[[ RECORDS open ]]

(** * InstructGLM (PubMed, Flan-T5 backbone): the training and evaluation loops

    A shallow embedding of [src/flan_pubmed_src/pretrain.py]: the class
    [Trainer] with its methods [train], [test] and [evaluate_epoch], and the
    construction of [LOSSES_NAME] in the main block.

    Conventions of the embedding.
    - Python dictionaries are finite maps [gmap string V]; a subscript read
      of an absent key raises [KeyError].
    - Tensor entries and Python floats are exact rationals ([Qc]); rounding,
      infinities and NaN are outside the model.
    - The model, its optimizer and the data loaders are opaque: a forward
      pass is given by the per-token loss it returns, a decoding pass by the
      texts it returns, and every call that acts on them is logged as an
      [event] in program order.
    - An exception stops the computation; the events logged before it are
      kept. *)

From Stdlib Require Import Ascii QArith Qcanon.
From stdpp Require Import base numbers gmap strings list pretty.

#[local] Set Warnings "-clear-no-such-hyp".

(** ** Python values, exceptions and dictionaries *)
Module Py.

Inductive exn : Type :=
| KeyError (key : string)
| IndexError
| UnboundLocalError (var : string)
| NameError (name : string)
| AttributeError (attr : string)
| ZeroDivisionError
| RuntimeError (msg : string)
| FileNotFoundError (path : string).

Inductive result (A : Type) : Type :=
| Ok (a : A)
| Raise (e : exn).
Arguments Ok {A} a.
Arguments Raise {A} e.

#[export] Instance result_ret : MRet result := λ A a, Ok a.
#[export] Instance result_bind : MBind result :=
  λ A B f m, match m with Ok a => f a | Raise e => Raise e end.

(** [l[i]] on a list *)
Definition index {A} (l : list A) (i : nat) : result A :=
  match l !! i with Some x => Ok x | None => Raise IndexError end.

(** [d[k]] on a dictionary *)
Definition getitem {V} (d : gmap string V) (k : string) : result V :=
  match d !! k with Some v => Ok v | None => Raise (KeyError k) end.

(** [str.lower()]; the texts handled here (template ids, class names,
    decoded answers) are ASCII, where only [A]..[Z] change. *)
Definition lower_char (c : ascii) : ascii :=
  let n := nat_of_ascii c in
  if (65 <=? n)%nat && (n <=? 90)%nat then ascii_of_nat (n + 32) else c.

Fixpoint lower (s : string) : string :=
  match s with
  | EmptyString => EmptyString
  | String c s' => String (lower_char c) (lower s')
  end.

(** [s.endswith(suf)] *)
Definition endswith (s suf : string) : bool :=
  bool_decide (String.list_ascii_of_string suf `suffix_of`
               String.list_ascii_of_string s).

(** The values stored in the result dictionaries: Python ints, Python
    floats and zero-dimensional tensors. *)
Inductive pyval : Type :=
| VInt (n : Z)
| VFloat (x : Qc)
| VTensor (x : Qc).

Definition num (v : pyval) : Qc :=
  match v with
  | VInt n => Qc_of_Z n
  | VFloat x => x
  | VTensor x => x
  end.

(** [a + b]: a tensor operand gives a tensor, otherwise a float operand
    gives a float, and two ints give an int. *)
Definition add (a b : pyval) : pyval :=
  match a, b with
  | VInt m, VInt n => VInt (m + n)
  | VTensor _, _ | _, VTensor _ => VTensor (num a + num b)
  | _, _ => VFloat (num a + num b)
  end.

(** [a / b] on Python numbers ([float] by [int] or [float]) *)
Definition truediv (a b : pyval) : result Qc :=
  if bool_decide (num b = 0%Qc) then Raise ZeroDivisionError
  else Ok (num a / num b)%Qc.

(** [int(v)]: truncation toward zero *)
Definition to_int (v : pyval) : Z :=
  match v with
  | VInt n => n
  | VFloat x | VTensor x => (Qnum x ÷ Zpos (Qden x))%Z
  end.

(** [v.item()], defined on tensors only *)
Definition item (v : pyval) : result pyval :=
  match v with
  | VTensor x => Ok (VFloat x)
  | _ => Raise (AttributeError "item")
  end.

[[ RECORDS closed ]]

> [TASK OBJECTIVE]:
Give again, word for word, every line of the listing above from the one with "- An exception" to the one with "(key : string)", both inclusive, and nothing beyond them.

> [SOLUTION FOR THIS TASK]:
    - An exception stops the computation; the events logged before it are
      kept. *)

From Stdlib Require Import Ascii QArith Qcanon.
From stdpp Require Import base numbers gmap strings list pretty.

#[local] Set Warnings "-clear-no-such-hyp".

(** ** Python values, exceptions and dictionaries *)
Module Py.

Inductive exn : Type :=
| KeyError (key : string)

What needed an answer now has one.